La verificación continuada, a través de la verificación, cambiando los supuestos o condiciones iniciales, permite consolidar y precisar las teorías. Por eso, podemos evaluar las teorías según su nivel de abstracción y su nivel de generalización. El nivel de abstracción tiene que ver con la definición de los conceptos. Si utilizamos el concepto «desarrollo económico» tendremos que medirlo a través de algún indicador. Por lo general se utiliza el PIB per cápita, pero es evidente que se trata de un indicador fácil de encontrar pero que mide solo un aspecto muy concreto del desarrollo económico. Tampoco existe un consenso universal sobre lo que es un sistema político democrático. Cualquier concepto tiene múltiples dimensiones, y por tanto hay que combinar esas diferentes dimensiones en un índice o indicador, como hace el INE cuando calcula el Índice de Precios al Consumo (IPC). Cuantos más aspectos del concepto abstracto mida nuestro instrumento de medición, mayor será el grado de abstracción, y más amplio será su poder explicativo, y viceversa. Además, para aceptar un índice o indicador, este debe cumplir dos requisitos, el de validez y el de fiabilidad. La validez implica que el indicador mida lo que dice que mide (no utilizamos un metro para medir la temperatura), y la fiabilidad consiste en que reiteradas mediciones nos proporcionen la misma medición (un metro que sea elástico nos proporcionará mediciones diferentes de la misma distancia según estiremos más o menos el metro).

La segunda dimensión se refiere al nivel de generalización. Si yo quiero elaborar una teoría sobre el concepto de «desarrollo económico» y me baso solo en datos de un pueblo de Toledo, el nivel de generalización se limita solo al pueblo de Toledo, y por tanto su nivel de generalización será muy bajo. Para que su nivel de generalización sea máximo, tendré que haber basado mi investigación en datos de todo el mundo y desde hace muchos siglos. Eso me proporcionaría un nivel de generalización máximo, válido para cualquier tiempo histórico de la humanidad y para cualquier país o territorio. No creo necesario insistir en la dificultad de lograr que la investigación nos proporcione teorías explicativas de cualquier fenómeno social que tengan un nivel máximo de abstracción y generalización. Por eso, volviendo a Merton otra vez, lo que la mayoría de los sociólogos pueden hacer es conformarse con teorías de rango medio, con niveles medios de abstracción y generalización. Se necesita mucha teoría y mucha investigación empírica para lograr niveles crecientes de abstracción (lo que requiere mejores definiciones de los conceptos a través de indicadores cada vez más complejos, incluso de lo que Lazarsfeld (1959) denominó «estructuras latentes», similares a los tipos ideales weberianos), y para lograr niveles más altos de generalización, lo que requiere más investigación comparada internacionalmente como sugirieron Merritt y Rokkan (1966). Todo ello requiere disponer de instrumentos de medición cada vez mejores y fuentes de datos cada vez más abundantes.

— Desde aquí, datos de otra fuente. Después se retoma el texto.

Definition server_cert_renew (directory : bytes) : act (CommandError X) Summary :=
  _ ← act_map_err CommandMaterial (renew_manual_server_certificate pid issuer_of_key generate_leaf directory);
  _ ← act_map_err CommandMaterial (inspect_manual_server_certificate issuer_of_key directory);
  summarize false (server_cert_path directory).

Definition server_cert_rotate_ca (directory hostname : bytes) : act (CommandError X) Summary :=
  _ ← act_map_err CommandMaterial (rotate_manual_server_certificate_authority pid generate directory hostname);
  summarize false (server_cert_path directory).
End ServerCommands.

Section PublicCommands.
(** Each generation of an authority or a leaf answers anew. *)
Context (from_ca_cert_pem : bytes → bytes → result X I) (new_authority : bytes → result X (bytes * bytes * I)).
Context (new_leaf : I → bytes → result X (bytes * bytes)).
(** ** Files: [tls_material.rs] *)

(** [rustls::pki_types::pem::Error], as far as the code tells them apart. *)
Inductive PemError (P : Type) := NoItemsFound | OtherPem (e : P).
Arguments NoItemsFound {P}.
Arguments OtherPem {P}.

(** [QuicConfigError] *)
Inductive QuicConfigError (R N : Type) := Rustls (e : R) | NoInitialCipherSuite (e : N).
Arguments Rustls {R N}.
Arguments NoInitialCipherSuite {R N}.
Definition QuicConfigError_display {R N} (e : QuicConfigError R N) : bytes :=
  match e with Rustls _ => bs "TLS configuration error" | NoInitialCipherSuite _ => bs "QUIC TLS configuration error" end.

Inductive TlsMaterialError (IO P R N V : Type) :=
| TlsReadFile (path : bytes) (source : IO)
| MissingCertificate (path : bytes)
| MissingPrivateKey (path : bytes)
| ParsePem (path : bytes) (source : PemError P)
| ParseX509 (path : bytes)
| AddRootCertificate (path : bytes) (source : R)
| BuildServerVerifier (source : V)
| InvalidServerName (server_name : bytes)
| InvalidCertificateAuthority (path : bytes)
| InvalidServerCertificate (server_name : bytes) (source : R)
| InvalidConfiguration (source : QuicConfigError R N).
Arguments TlsReadFile {IO P R N V}.
Arguments MissingCertificate {IO P R N V}.
Arguments MissingPrivateKey {IO P R N V}.
Arguments ParsePem {IO P R N V}.
Arguments ParseX509 {IO P R N V}.
Arguments AddRootCertificate {IO P R N V}.
Arguments BuildServerVerifier {IO P R N V}.
Arguments InvalidServerName {IO P R N V}.
Arguments InvalidCertificateAuthority {IO P R N V}.
Arguments InvalidServerCertificate {IO P R N V}.
Arguments InvalidConfiguration {IO P R N V}.

Definition TlsMaterialError_display {IO P R N V} (e : TlsMaterialError IO P R N V) : bytes :=
  match e with
  | TlsReadFile path _ => bs "failed to read " ++ path
  | MissingCertificate path => bs "no certificates found in " ++ path
  | MissingPrivateKey path => bs "no private key found in " ++ path
  | ParsePem path _ => bs "failed to parse PEM in " ++ path
  | ParseX509 path => bs "failed to parse X.509 DER in " ++ path
  | AddRootCertificate path _ => bs "failed to load root certificate from " ++ path
  | BuildServerVerifier _ => bs "failed to build the server certificate verifier"
  | InvalidServerName name => bs "server hostname is not a valid DNS name: " ++ name
  | InvalidCertificateAuthority path => path ++ bs " must contain a CA certificate that issued the server certificate"
  | InvalidServerCertificate name _ => bs "server certificate is not valid for " ++ name
  | InvalidConfiguration source => QuicConfigError_display source
  end.

Section Files.
Context {IO P R N V Der Key : Type}.
Context (read : bytes → result IO bytes) (pem_slice_iter : bytes → result (PemError P) (list Der)).
Context (from_pem_slice : bytes → result (PemError P) Key).
#[local] Notation error := (TlsMaterialError IO P R N V).

Definition load_certificate_chain (path : bytes) : result error (list Der) :=
  b ← map_err (TlsReadFile path) (read path);
  certs ← map_err (ParsePem path) (pem_slice_iter b);
  _ ← reject_if (bool_decide (length certs = 0%nat)) (MissingCertificate path);
  Ok certs.

Definition load_private_key (path : bytes) : result error Key :=
  b ← map_err (TlsReadFile path) (read path);
  match from_pem_slice b with
  | Ok private_key => Ok private_key
  | Err NoItemsFound => Err (MissingPrivateKey path)
  | Err source => Err (ParsePem path source)
  end.

(** Builders of TLS configurations, and root stores with their verifiers. *)
Context {B C Roots Verifier Name : Type}.
Context (no_client_auth : B) (with_single_cert : B → list Der → Key → result R C).
Context (empty_roots : Roots) (add_root : Roots → Der → result R Roots).
(** [parse_x509_certificate] with whether the basic constraints say CA. *)
Context (certificate_authority : Der → option bool).
Context (build_verifier : Roots → result V Verifier) (server_name : bytes → option Name).
Context (verify_server_cert : Verifier → Der → list Der → Name → result R unit).

(** The body of the loop over the certificates of the CA file. *)
Definition add_authority (ca_file : bytes) (s : Roots * bool) (certificate : Der) : result error (Roots * bool) :=
  roots ← map_err (AddRootCertificate ca_file) (add_root s.1 certificate);
  is_certificate_authority ← ok_or (ParseX509 ca_file) (certificate_authority certificate);
  Ok (roots, if (is_certificate_authority : bool) then true else s.2).

(** [None]: [cert_chain[0]] panics. *)
Definition validate_server_tls_material (cert_file key_file ca_file server_hostname : bytes) : option (result error unit) :=
  match
    cert_chain ← load_certificate_chain cert_file;
    private_key ← load_private_key key_file;
    _ ← map_err (λ e, InvalidConfiguration (Rustls e)) (with_single_cert no_client_auth cert_chain private_key);
    ca_certificates ← load_certificate_chain ca_file;
    '(roots, has_certificate_authority) ← try_fold (add_authority ca_file) (empty_roots, false) ca_certificates;
    _ ← reject_if (negb has_certificate_authority) (InvalidCertificateAuthority ca_file);
    if bool_decide (server_hostname = []) then Ok None
    else
      verifier ← map_err BuildServerVerifier (build_verifier roots);
      name ← ok_or (InvalidServerName server_hostname) (server_name server_hostname);
      Ok (Some (cert_chain, verifier, name))
  with
  | Err e => Some (Err e)
  | Ok None => Some (Ok tt)
  | Ok (Some (end_entity :: intermediates, verifier, name)) =>
      Some (map_err (InvalidServerCertificate server_hostname) (verify_server_cert verifier end_entity intermediates name))
  | Ok (Some ([], _, _)) => None
  end.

Personalmente, creo que desde 1963 (Díez Nicolás, 1969) he intentado hacer investigaciones que combinen siempre teoría e investigación, unas más descriptivas y otras explicativas, y buena parte de mis publicaciones se han dedicado a la verificación, mejora y relación entre sí de algunas teorías (Díez Nicolás, 2013) como las de la estructura de los sistemas sociales (Hawley, 1966; Díez Nicolás, 1982), la teoría centro-periferia (Galtung, 1964; Díez Nicolás, 2009), y la teoría sobre el cambio de valores en las sociedades industriales (Inglehart, 1977; Díez Nicolás, 2011). También he dedicado mucho esfuerzo a la definición de conceptos y a la construcción o mejora de índices e indicadores para medirlos, como los de población urbana, población rural, dominación e influencia ecológica, concentración y centralización urbana, posición social, información, felicidad, imagen social de instituciones y personas, xenofobia y racismo, protección medioambiental, soledad, seguridad, exclusión social, valores tradicionales-modernos, generaciones, y otros muchos (como se pueden consultar y leer o descargar en mis publicaciones, todas ellas incluidas en: www.juandieznicolas.es).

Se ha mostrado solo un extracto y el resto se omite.